I wish I had a positive spin to put on this story, Hampton, a panacea for the three-week eyesore we just witnessed. But there isn't one, at least not one that I can see. The NFL decided it was going to "win" the labor negotiations with the referees, just as it did with the players last year. The owners and Goodell were willing to sacrifice the short-term integrity of the game for a long-term leg up in all their labor disputes—simply put, lose one negotiation and you open the door to lose more down the road. I spoke with Tulane University sports law professor Gabe Feldman about the ref issue, and he said that a large part of it came down to "the NFL's belief that the players and the refs are not bigger than the league." And though the NFL had to compromise more it might have wanted because of Monday night's fiasco, it still got what it really wanted—starting in 2017, the refs will have a 401(K) plan like every other league employee, rather than a pension plan.

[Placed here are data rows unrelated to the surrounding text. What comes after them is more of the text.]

Example unquote_ex : unquote "\u00e9\ud83d\ude00\ud800x" = u3 195 169 240 +:+ u3 159 152 128 +:+ replacement +:+ "x".
Proof. vm_compute. reflexivity. Qed.

Example Compact_ex : Compact " { } " = Some "{}".
Proof. vm_compute. reflexivity. Qed.

(** ** Invariants of decoding *)

(** [d] keeps [P]. *)
Definition dec_keeps {A} (P : A → Prop) (d : dec A) : Prop := ∀ a v a', P a → d a v = Some a' → P a'.

Lemma find_field_elem {A} (fields : list (string * dec A)) key d :
  find_field fields key = Some d → ∃ k, (k, d) ∈ fields.
Proof.
  unfold find_field. destruct (find _ fields) as [[k d']|] eqn:E.
  - apply find_some in E as [E _]. intros [= <-]. exists k. by apply list_elem_of_In.
  - destruct (find _ fields) as [[k d']|] eqn:E2 in |- *; [|done].
    apply find_some in E2 as [E2 _]. intros [= <-]. exists k. by apply list_elem_of_In.
Qed.

Lemma dec_struct_inv {A} (P : A → Prop) (fields : list (string * dec A)) :
  Forall (λ f, dec_keeps P (snd f)) fields → dec_keeps P (dec_struct fields).
Proof.
  intros HF a v a' Ha. destruct v as [| | | | |l]; simpl; try done; [by intros [= <-]|].
  revert a Ha. induction l as [|[k v] l IH]; intros a Ha; simpl; [by intros [= <-]|].
  destruct (find_field fields (unquote k)) as [d|] eqn:E; [|by apply IH].
  apply find_field_elem in E as [k' E]. rewrite Forall_forall in HF. apply HF in E. simpl in E.
  destruct (d a v) as [a1|] eqn:Ed; [|done]. apply IH. by eapply E.
Qed.

Lemma at_field_inv {A B} (P : A → Prop) (get : A → B) set (d : dec B) :
  (∀ a v b, P a → d (get a) v = Some b → P (set a b)) → dec_keeps P (at_field get set d).
Proof. unfold at_field. intros H a v a' Ha. destruct (d (get a) v) eqn:E; [|done]. intros [= <-]. by eapply H. Qed.

Lemma dec_ptr_inv {A} (P : A → Prop) zero (d : dec A) o v r :
  dec_keeps P d → (∀ a, o = Some a → P a) → P zero → dec_ptr zero d o v = Some (Some r) → P r.
Proof.
  intros Hd Ho Hz. assert (P (default zero o)) as H0 by (destruct o; simpl; eauto).
  unfold dec_ptr. destruct v; try done; destruct (d _ _) eqn:E; try done; intros [= <-]; by eapply Hd.
Qed.

Lemma dec_int64_range a v x : in_int64 a → dec_int64 a v = Some x → in_int64 x.
Proof. destruct v; simpl; try done; [by intros ? [= <-]|]. intros _. apply parse_int_range. Qed.

Lemma Unmarshal_inv {A} (P : A → Prop) zero (d : dec A) s a :
  P zero → dec_keeps P d → Unmarshal zero d s = Some a → P a.
Proof. unfold Unmarshal. destruct (json_parse s); [|done]. intros ? Hd. by apply Hd. Qed.
(* ===== verification/JsonText.v ===== *)
(** * [encoding/json]: printed values scan and parse back

    The scanner of GoJson reads back what [json_print] writes: a value obtained by parsing is
    made of well-formed tokens, nested at most [max_depth] deep ([json_ok]), and parsing the
    print of such a value gives the value ([json_parse_print]).  The quoted form of a Go string
    is a well-formed literal that unquotes to the string ([unquote_quote]).  No printed value
    holds a control character ([json_print_no_ctl]), so a compact document is one line. *)

From S2P Require Import Prelude.
From S2P Require Import GoText.
From S2P Require Import GoNum.
From S2P Require Import GoJson.

Local Open Scope Z_scope.

(** ** Scanning inside a string or a number *)

(** The bytes of [s] from state [st], when none of them ends a token. *)
Fixpoint srun (st : lstate) (s : string) : option lstate :=
  match s with
  | EmptyString => Some st
  | String c s => match lstep st c with Some ([], st') => srun st' s | _ => None end
  end.

Lemma srun_app st a b : srun st (a +:+ b) = st' ← srun st a; srun st' b.
Proof.
  revert st. induction a as [|c a IH]; intros st; [done|]. rewrite sapp_cons. cbn [srun].
  destruct (lstep st c) as [[[|t ts] st']|]; [apply IH|done|done].
Qed.

Lemma srun_snoc st a c st' st'' :
  srun st a = Some st' → lstep st' c = Some ([], st'') → srun st (snoc a c) = Some st''.
Proof. intros H1 H2. unfold snoc. rewrite srun_app, H1. cbn [mbind option_bind srun]. by rewrite H2. Qed.

Lemma snoc_app s c t : snoc s c +:+ t = s +:+ String c t.
Proof. unfold snoc. by rewrite sapp_assoc. Qed.

Definition visible (c : ascii) : bool := 32 <=? byte_of c.
Definition no_ctl (s : string) : bool := string_forall visible s.

(** The bytes between the quotes of a string, and the bytes of a number. *)
Definition raw_ok (raw : string) : Prop := srun (LInStr "") raw = Some (LInStr raw) ∧ no_ctl raw = true.
Definition starts_token (s : string) : bool := match s with String c _ => negb (is_ws c) | EmptyString => false end.
Definition num_ok (lit : string) : Prop :=
  ∃ ns, srun LIdle lit = Some (LNum ns lit) ∧ num_final ns = true ∧ no_ctl lit = true ∧ starts_token lit = true.

Definition token_ok (t : token) : Prop :=
  match t with TNum lit => num_ok lit | TStr raw => raw_ok raw | _ => True end.

(** What a scanner state knows of the bytes it has accumulated. *)
Definition state_ok (st : lstate) : Prop :=
  match st with
  | LInStr acc | LEsc acc | LHex _ acc => srun (LInStr "") acc = Some st ∧ no_ctl acc = true
  | LNum _ acc => srun LIdle acc = Some st ∧ no_ctl acc = true ∧ starts_token acc = true
  | LLit _ t => token_ok t
  | LIdle => True
  end.
Lemma span_name_app name s : string_forall name_char name = true →
  match s with String c _ => name_char c = false | EmptyString => True end → span_name (name +:+ s) = (name, s).
Proof.
  intros Hn Hs. induction name as [|c name IH].
  - rewrite sapp_nil_l. destruct s as [|c s]; [done|]. cbn [span_name]. by rewrite Hs.
  - cbn in Hn. apply andb_true_iff in Hn as [Hc Hn]. rewrite sapp_cons. cbn [span_name]. by rewrite Hc, IH.
Qed.

Lemma Cut_app d c rest : contains_char c d = false → Cut (d +:+ String c rest) c = (d, rest, true).
Proof.
  induction d as [|x d IH]; intros H.
  - rewrite sapp_nil_l. cbn. by rewrite bool_decide_true.
  - cbn in H. apply orb_false_iff in H as [Hx Hd]. apply bool_decide_eq_false in Hx.
    rewrite sapp_cons. cbn. rewrite bool_decide_false by congruence. by rewrite IH.
Qed.

(** ** Texts as the literals and references they are made of *)

Inductive segment : Set := Lit (text : string) | Ref (name : string) (def : option string).

Definition valid_segment (g : segment) : bool :=
  match g with
  | Lit text => negb (contains_char "$"%char text)
  | Ref name def => valid_name name && negb (contains_char "}"%char (default "" def))
  end.

Definition write_segment (g : segment) : string :=
  match g with
  | Lit text => text
  | Ref name None => "${" +:+ name +:+ "}"
  | Ref name (Some def) => "${" +:+ name +:+ ":-" +:+ def +:+ "}"
  end.
Definition write (l : list segment) : string := foldr (λ g s, write_segment g +:+ s) "" l.

Definition value_of (lookup : string → option string) (g : segment) : string :=
  match g with Lit text => text | Ref name def => (replacement lookup name def).1 end.
Definition values_of (lookup : string → option string) (l : list segment) : string :=
  foldr (λ g s, value_of lookup g +:+ s) "" l.

(** The references that have neither a value nor a default. *)
Definition undefined (lookup : string → option string) (l : list segment) : list string :=
  l ≫= λ g, match g with Lit _ => [] | Ref name def => (replacement lookup name def).2 end.

Lemma match_ref_write name def s : valid_name name = true → contains_char "}"%char (default "" def) = false →
  ∃ r, write_segment (Ref name def) +:+ s = "${" +:+ r ∧ match_ref r = Some (name, def, s).
Proof.
  intros Hn Hd. destruct name as [|c name]; [done|]. unfold valid_name in Hn. apply andb_true_iff in Hn as [Hc Hn].
  destruct def as [d|]; cbn [write_segment default] in *.
  - exists (String c name +:+ String ":"%char (String "-"%char (d +:+ String "}"%char s))). split.
    { rewrite !sapp_assoc. reflexivity. }
    unfold match_ref. rewrite sapp_cons at 1. rewrite Hc. cbn [negb]. rewrite (span_name_app (String c name)) by done.
    by rewrite Cut_app.
  - exists (String c name +:+ String "}"%char s). split; [by rewrite !sapp_assoc|].
    unfold match_ref. rewrite sapp_cons at 1. rewrite Hc. cbn [negb]. by rewrite (span_name_app (String c name)) by done.
Qed.

(** ** Lemmas: the tree *)

(** What an expansion must not touch: a tree with its scalar values blanked, keys kept. *)
Fixpoint erase (n : Node) : Node :=
  let 'mkNode k s t v c := n in
  let fix values (i : nat) (l : list Node) : list Node :=
    match l with [] => [] | x :: l => (if Nat.odd i then erase x else x) :: values (S i) l end in
  if k =? ScalarNode then mkNode k s "" "" c
  else if k =? MappingNode then mkNode k s t v (values 0%nat c)
  else if (k =? DocumentNode) || (k =? SequenceNode) then
    mkNode k s t v ((fix all (l : list Node) := match l with [] => [] | x :: l => erase x :: all l end) c)
  else n.

Lemma expandScalar_shape lookup n :
  n_Kind (expandScalar lookup n).1 = n_Kind n ∧ n_Style (expandScalar lookup n).1 = n_Style n ∧
  n_Content (expandScalar lookup n).1 = n_Content n.
Proof. unfold expandScalar. destruct (negb _); [done|]. by destruct (replace lookup (n_Value n)). Qed.

Lemma erase_expand lookup n : erase (expandNode lookup n).1 = erase n.
Proof.
  induction n as [k s t v c IH] using Node_ind'. cbn [expandNode].
  destruct (k =? ScalarNode) eqn:E1.
  { pose proof (expandScalar_shape lookup (mkNode k s t v c)) as (H1 & H2 & H3).
    destruct (expandScalar lookup (mkNode k s t v c)) as [[k' s' t' v' c'] m]. cbn in *. subst. by rewrite E1. }
  destruct (k =? MappingNode) eqn:E2.
  { match goal with |- context [let '(_, _) := ?f 0%nat c in _] => set (values := f) end.
    assert (∀ i, (fix values (i : nat) (l : list Node) : list Node :=
        match l with [] => [] | x :: l => (if Nat.odd i then erase x else x) :: values (S i) l end) i (values i c).1
      = (fix values (i : nat) (l : list Node) : list Node :=
        match l with [] => [] | x :: l => (if Nat.odd i then erase x else x) :: values (S i) l end) i c) as H.
    { induction IH as [|x l Hx _ IHl]; intros i; [done|]. cbn [values]. specialize (IHl (S i)). destruct (Nat.odd i) eqn:Eo.
      - destruct (expandNode lookup x) as [x' m]. fold values. destruct (values (S i) l) as [l' ms]. cbn in *.
        by rewrite Eo, Hx, IHl.
      - fold values. destruct (values (S i) l) as [l' ms]. cbn in *. by rewrite Eo, IHl. }
    specialize (H 0%nat). destruct (values 0%nat c) as [c' m]. cbn [fst erase] in *. by rewrite E1, E2, H. }
  destruct ((k =? DocumentNode) || (k =? SequenceNode)) eqn:E3; [|by cbn; rewrite E1, E2, E3].
  match goal with |- context [let '(_, _) := ?f c in _] => set (all := f) end.
  assert ((fix all (l : list Node) := match l with [] => [] | x :: l => erase x :: all l end) (all c).1
    = (fix all (l : list Node) := match l with [] => [] | x :: l => erase x :: all l end) c) as H.
  { induction IH as [|x l Hx _ IHl]; [done|]. cbn [all]. destruct (expandNode lookup x) as [x' m]. fold all.
    destruct (all l) as [l' ms]. cbn in *. by rewrite Hx, IHl. }
  destruct (all c) as [c' m]. cbn [fst erase] in *. by rewrite E1, E2, E3, H.
Qed.
Lemma ex_publishable : publishable ex_envelope.
Proof. constructor; vm_compute; intuition congruence. Qed.

Lemma FromMessage_ToMessage_witness :
  publishable ex_envelope ∧ FromMessage (Some (ToMessage ex_envelope)) = Ok (utc_envelope ex_envelope).
Proof. split; [exact ex_publishable|]. apply (FromMessage_ToMessage ex_envelope ex_publishable). Defined.

Definition ex_message : Message := ToMessage ex_envelope.

Lemma FromMessage_sound_witness :
  e_DeliveryGUID (utc_envelope ex_envelope) ≠ "" ∧ 0 ≤ e_RepositoryID (utc_envelope ex_envelope) ≤ int64_max.
Proof.
  assert (FromMessage (Some ex_message) = Ok (utc_envelope ex_envelope)) as H by (vm_compute; reflexivity).
  destruct (FromMessage_sound _ _ H) as (_ & H1 & _ & _ & _ & H2 & _). split; [exact H1|exact H2].
Defined.

Lemma FromMessage_error_kind_witness :
  metadata_error (EWrap MetaSchemaVersion (esent ErrMissingMetadata)).
Proof. apply (FromMessage_error_kind (Some (mkMessage "u" None ""))). vm_compute. reflexivity. Defined.

Definition ex_header : Header :=
  <["X-Github-Delivery" := [" guid-1 "]]> (<["X-Github-Event" := ["workflow_run"]]> ∅).
Definition ex_body : string :=
  let q := String dquote "" in
  "{" +:+ q +:+ "action" +:+ q +:+ ":null," +:+ q +:+ "Repository" +:+ q +:+ ":{" +:+ q +:+ "id" +:+ q +:+ ":7}}".
Definition ex_received : Envelope :=
  mkEnvelope 1 "guid-1" "workflow_run" "" "" (UTC ex_time) 7 "" "" 0 ex_body.

Lemma FromWebhook_delivered_witness :
  FromWebhook ex_header ex_body ex_time = Ok ex_received ∧
  FromMessage (Some (ToMessage ex_received)) = Ok ex_received.
Proof.
  assert (FromWebhook ex_header ex_body ex_time = Ok ex_received) as H by (vm_compute; reflexivity).
  split; [exact H|]. apply (FromWebhook_delivered _ _ _ _ H); [split; vm_compute; intuition congruence|done].
Defined.
(* ===== verification/Model.v ===== *)
(** * [internal/model]: the canonical execution model

    The entities (model.go), [StatusRank] (status.go), [Normalize] (normalize.go), and the
    deterministic identifiers and event times (ids.go).  A Go pointer field is an [option];
    a slice is a list (nil and empty are not distinguished, no code of the program does). *)

From S2P Require Import Prelude.
From S2P Require Import Errors.
From S2P Require Import GoText.
From S2P Require Import GoNum.
From S2P Require Import GoTime.
From S2P Require Import GoSha.
From S2P Require Import GoJson.
From S2P Require Import Event.

Local Open Scope Z_scope.

(** ** Entities *)

Inductive Kind : Set := KindNone | KindRun | KindJob.

#[export] Instance Kind_eq_dec : EqDecision Kind.
Proof. solve_decision. Defined.

Definition Kind_String (k : Kind) : string :=
  match k with KindNone => "none" | KindRun => "run" | KindJob => "job" end.

Record Run := mkRun {
  r_RepositoryID : Z; r_Repository : string;
  r_WorkflowID : Z; r_WorkflowName : option string; r_WorkflowPath : string;
  r_RunID : Z; r_RunNumber : Z; r_RunAttempt : Z;
  r_Status : string; r_Conclusion : option string;
  r_CreatedAt : Time; r_UpdatedAt : Time; r_StartedAt : option Time;
  r_TriggerEvent : string; r_HeadBranch : option string; r_HeadSHA : string;
  r_Actor : option string; r_HTMLURL : string }.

If there's one silver lining from this lockout, it's that we won't remember it in 20 years. Had the replacement refs been in place for a full season, the Packers-Seahawks ending might not have been the low point by the end of it all (that would be a player getting seriously injured, like Darrius Heyward-Bey almost was). But this will fade into the tableau of league history, like the players' strike of 1987 or Spygate. Did you know that the league used replacement refs in Week 1 of the 2001 season? Until last week, I didn't either. Scratch that—I once knew, but had forgotten because the NFL marched on and we all started caring about something else.
The sour taste of this lockout may take a little longer to go away, especially if you're a Packers fan. But come December, or January, or Feb. 3 in New Orleans, the focus of football fans will have shifted fully to the 22 men on the field wearing helmets. That, at least, we can look forward to.